◆ Exercise instructions:
Your job with the data below: print everything from the line that holds "(@write_known_server bytes text_key" down to the line that holds "(** Revoking a", ends included, exactly, and nothing else.

◆ Provided data:
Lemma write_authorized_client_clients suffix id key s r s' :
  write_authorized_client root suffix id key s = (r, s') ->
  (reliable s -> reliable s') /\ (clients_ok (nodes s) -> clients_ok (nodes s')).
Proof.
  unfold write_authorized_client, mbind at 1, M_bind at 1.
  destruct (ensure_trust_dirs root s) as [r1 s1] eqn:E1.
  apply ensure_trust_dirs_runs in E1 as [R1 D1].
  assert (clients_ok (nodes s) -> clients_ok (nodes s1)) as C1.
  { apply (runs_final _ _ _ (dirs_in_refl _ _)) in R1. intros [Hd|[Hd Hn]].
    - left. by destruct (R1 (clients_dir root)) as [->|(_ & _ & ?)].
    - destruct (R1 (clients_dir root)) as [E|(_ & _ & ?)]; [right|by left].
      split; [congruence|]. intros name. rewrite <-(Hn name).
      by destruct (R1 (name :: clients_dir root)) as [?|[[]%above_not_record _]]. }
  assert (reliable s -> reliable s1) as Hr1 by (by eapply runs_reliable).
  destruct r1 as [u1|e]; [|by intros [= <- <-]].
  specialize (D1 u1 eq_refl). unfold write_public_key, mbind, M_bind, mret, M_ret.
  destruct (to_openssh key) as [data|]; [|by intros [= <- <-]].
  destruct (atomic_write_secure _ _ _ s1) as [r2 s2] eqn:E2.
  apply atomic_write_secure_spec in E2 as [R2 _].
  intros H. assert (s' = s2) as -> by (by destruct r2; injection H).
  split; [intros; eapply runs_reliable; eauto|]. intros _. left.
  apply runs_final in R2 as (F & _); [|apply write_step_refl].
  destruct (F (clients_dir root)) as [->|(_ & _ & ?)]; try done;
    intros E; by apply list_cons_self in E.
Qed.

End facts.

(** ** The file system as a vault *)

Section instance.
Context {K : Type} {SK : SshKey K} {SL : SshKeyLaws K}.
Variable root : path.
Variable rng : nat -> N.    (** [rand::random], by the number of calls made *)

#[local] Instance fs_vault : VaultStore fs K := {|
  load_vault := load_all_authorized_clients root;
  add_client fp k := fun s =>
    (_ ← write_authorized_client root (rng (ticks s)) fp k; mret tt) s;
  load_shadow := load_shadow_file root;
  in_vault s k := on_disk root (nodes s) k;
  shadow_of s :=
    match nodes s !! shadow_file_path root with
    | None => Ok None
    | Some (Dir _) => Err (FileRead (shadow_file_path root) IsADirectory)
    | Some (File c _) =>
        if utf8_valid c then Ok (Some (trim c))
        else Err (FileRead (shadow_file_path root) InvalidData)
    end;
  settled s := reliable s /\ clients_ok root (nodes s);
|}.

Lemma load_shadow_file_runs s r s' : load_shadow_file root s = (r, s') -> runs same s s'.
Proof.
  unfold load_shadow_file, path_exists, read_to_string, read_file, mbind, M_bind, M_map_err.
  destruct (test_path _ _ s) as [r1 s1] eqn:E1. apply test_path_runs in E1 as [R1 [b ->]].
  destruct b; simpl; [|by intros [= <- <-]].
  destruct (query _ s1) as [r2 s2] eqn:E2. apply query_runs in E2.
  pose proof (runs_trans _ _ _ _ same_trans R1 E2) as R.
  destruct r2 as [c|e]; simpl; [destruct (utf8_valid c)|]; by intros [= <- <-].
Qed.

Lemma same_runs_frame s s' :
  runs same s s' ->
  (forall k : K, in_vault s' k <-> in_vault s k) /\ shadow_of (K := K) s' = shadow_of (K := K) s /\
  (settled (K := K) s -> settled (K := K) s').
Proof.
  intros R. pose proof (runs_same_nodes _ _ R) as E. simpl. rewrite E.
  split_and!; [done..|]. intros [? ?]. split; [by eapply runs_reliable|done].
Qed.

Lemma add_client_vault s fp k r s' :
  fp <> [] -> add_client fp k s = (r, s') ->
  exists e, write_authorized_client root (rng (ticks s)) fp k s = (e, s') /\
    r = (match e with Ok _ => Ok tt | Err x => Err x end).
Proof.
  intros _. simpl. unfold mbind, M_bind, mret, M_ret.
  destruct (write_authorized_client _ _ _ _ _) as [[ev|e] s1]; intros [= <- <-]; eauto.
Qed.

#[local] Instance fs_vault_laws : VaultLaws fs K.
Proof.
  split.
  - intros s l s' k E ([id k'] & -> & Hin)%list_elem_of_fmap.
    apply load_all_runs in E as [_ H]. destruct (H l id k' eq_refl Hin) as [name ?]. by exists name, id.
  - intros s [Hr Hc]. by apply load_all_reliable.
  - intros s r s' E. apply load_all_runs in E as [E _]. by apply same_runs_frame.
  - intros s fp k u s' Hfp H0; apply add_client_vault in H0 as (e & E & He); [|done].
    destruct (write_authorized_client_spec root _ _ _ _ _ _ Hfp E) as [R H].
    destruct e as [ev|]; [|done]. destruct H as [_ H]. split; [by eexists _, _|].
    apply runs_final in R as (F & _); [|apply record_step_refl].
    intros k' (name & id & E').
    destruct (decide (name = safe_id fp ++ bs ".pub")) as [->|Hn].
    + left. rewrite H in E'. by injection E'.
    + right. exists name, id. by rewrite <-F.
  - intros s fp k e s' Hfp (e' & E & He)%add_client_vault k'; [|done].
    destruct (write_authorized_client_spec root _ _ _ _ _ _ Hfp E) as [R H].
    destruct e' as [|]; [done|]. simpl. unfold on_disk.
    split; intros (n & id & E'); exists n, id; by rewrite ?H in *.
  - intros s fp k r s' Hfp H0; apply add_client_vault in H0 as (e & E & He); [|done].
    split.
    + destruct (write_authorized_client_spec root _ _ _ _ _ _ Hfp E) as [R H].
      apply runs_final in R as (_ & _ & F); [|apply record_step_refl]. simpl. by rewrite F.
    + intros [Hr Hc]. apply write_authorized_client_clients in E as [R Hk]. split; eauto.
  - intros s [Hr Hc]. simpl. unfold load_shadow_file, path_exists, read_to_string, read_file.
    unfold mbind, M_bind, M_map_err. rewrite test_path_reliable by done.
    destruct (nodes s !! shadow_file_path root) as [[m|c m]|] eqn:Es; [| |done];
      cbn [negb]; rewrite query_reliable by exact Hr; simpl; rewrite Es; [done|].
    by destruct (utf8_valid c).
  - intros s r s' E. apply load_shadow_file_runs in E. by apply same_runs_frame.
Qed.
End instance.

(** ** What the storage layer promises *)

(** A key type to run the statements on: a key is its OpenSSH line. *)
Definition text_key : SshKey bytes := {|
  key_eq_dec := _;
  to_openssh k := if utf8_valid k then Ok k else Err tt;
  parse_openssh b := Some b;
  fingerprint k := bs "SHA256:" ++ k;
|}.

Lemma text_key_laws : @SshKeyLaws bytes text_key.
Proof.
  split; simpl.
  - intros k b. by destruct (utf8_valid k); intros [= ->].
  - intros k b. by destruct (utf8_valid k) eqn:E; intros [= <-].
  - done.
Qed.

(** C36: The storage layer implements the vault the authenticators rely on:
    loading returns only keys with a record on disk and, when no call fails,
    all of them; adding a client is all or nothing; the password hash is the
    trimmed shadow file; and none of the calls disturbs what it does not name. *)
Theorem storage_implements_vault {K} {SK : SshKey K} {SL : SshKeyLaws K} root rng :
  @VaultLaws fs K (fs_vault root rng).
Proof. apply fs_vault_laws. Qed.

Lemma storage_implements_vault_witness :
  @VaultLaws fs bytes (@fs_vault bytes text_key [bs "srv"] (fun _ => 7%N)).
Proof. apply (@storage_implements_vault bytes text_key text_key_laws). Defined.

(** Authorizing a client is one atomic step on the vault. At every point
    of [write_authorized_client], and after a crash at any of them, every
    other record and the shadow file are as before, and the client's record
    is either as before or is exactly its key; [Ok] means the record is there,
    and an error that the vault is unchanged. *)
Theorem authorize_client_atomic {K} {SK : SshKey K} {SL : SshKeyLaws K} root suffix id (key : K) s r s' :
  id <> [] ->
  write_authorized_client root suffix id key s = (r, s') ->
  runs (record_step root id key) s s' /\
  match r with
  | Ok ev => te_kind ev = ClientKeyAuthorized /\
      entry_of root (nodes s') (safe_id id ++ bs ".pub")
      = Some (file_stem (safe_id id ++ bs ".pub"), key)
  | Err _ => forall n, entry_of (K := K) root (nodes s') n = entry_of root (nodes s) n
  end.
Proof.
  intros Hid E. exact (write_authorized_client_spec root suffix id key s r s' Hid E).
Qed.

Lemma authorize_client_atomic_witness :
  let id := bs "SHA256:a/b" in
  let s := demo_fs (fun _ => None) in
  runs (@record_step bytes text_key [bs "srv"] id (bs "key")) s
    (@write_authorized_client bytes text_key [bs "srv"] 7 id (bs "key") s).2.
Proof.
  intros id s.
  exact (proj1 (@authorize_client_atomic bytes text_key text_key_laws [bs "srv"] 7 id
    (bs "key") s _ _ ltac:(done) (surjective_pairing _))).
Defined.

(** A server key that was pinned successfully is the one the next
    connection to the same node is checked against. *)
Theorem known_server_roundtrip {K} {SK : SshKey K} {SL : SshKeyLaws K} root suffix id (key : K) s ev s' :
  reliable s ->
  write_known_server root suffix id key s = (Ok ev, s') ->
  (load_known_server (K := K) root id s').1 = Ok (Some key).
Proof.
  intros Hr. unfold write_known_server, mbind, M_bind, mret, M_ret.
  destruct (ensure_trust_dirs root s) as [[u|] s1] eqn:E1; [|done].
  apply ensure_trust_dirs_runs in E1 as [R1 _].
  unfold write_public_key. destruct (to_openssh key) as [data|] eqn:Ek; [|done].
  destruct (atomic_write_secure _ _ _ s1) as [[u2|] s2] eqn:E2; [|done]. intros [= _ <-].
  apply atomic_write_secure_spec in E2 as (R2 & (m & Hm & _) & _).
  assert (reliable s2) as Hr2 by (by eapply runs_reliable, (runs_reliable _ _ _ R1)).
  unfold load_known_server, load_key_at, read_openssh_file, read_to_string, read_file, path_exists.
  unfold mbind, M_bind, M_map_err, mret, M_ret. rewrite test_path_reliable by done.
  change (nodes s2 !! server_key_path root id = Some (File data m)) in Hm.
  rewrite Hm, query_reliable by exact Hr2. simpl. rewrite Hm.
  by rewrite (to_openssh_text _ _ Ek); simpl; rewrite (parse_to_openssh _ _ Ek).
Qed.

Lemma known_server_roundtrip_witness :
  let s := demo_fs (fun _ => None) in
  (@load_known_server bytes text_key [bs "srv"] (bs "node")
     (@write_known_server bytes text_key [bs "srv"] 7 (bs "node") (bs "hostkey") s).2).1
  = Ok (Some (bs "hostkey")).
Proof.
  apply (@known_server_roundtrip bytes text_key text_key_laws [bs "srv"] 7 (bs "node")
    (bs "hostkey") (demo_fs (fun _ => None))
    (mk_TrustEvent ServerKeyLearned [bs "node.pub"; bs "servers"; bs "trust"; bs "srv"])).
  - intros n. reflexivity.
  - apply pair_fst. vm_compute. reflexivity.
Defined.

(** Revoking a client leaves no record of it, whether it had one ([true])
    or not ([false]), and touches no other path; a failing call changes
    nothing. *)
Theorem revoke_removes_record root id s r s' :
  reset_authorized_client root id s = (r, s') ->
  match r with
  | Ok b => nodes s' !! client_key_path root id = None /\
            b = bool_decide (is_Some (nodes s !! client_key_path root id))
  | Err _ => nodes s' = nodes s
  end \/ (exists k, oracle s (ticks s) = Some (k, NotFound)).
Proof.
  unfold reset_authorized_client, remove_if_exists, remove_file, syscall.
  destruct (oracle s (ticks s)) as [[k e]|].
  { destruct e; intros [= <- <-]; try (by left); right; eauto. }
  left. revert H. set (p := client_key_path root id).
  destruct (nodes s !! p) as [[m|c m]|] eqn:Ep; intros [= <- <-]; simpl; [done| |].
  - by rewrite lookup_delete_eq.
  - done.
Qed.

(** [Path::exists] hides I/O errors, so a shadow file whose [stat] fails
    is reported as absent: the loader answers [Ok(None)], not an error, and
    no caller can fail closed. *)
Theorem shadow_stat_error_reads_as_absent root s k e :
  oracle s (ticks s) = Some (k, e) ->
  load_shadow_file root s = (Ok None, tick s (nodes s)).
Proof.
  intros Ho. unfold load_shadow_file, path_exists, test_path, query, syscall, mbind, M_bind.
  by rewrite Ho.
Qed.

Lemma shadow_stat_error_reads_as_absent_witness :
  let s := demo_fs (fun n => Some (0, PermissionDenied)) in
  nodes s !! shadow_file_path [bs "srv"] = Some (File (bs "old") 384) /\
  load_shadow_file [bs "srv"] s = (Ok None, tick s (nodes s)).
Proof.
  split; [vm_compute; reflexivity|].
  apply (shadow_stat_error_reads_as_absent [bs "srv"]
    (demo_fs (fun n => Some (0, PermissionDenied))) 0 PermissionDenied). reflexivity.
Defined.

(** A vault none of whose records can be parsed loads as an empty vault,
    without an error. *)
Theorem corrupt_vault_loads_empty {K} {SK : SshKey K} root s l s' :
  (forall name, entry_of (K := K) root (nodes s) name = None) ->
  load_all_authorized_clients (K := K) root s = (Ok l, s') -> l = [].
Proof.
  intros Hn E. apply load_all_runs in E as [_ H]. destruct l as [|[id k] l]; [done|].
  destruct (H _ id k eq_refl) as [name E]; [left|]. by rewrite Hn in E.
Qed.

◆ Finished exercise:
     (@write_known_server bytes text_key [bs "srv"] 7 (bs "node") (bs "hostkey") s).2).1
  = Ok (Some (bs "hostkey")).
Proof.
  apply (@known_server_roundtrip bytes text_key text_key_laws [bs "srv"] 7 (bs "node")
    (bs "hostkey") (demo_fs (fun _ => None))
    (mk_TrustEvent ServerKeyLearned [bs "node.pub"; bs "servers"; bs "trust"; bs "srv"])).
  - intros n. reflexivity.
  - apply pair_fst. vm_compute. reflexivity.
Defined.

(** Revoking a client leaves no record of it, whether it had one ([true])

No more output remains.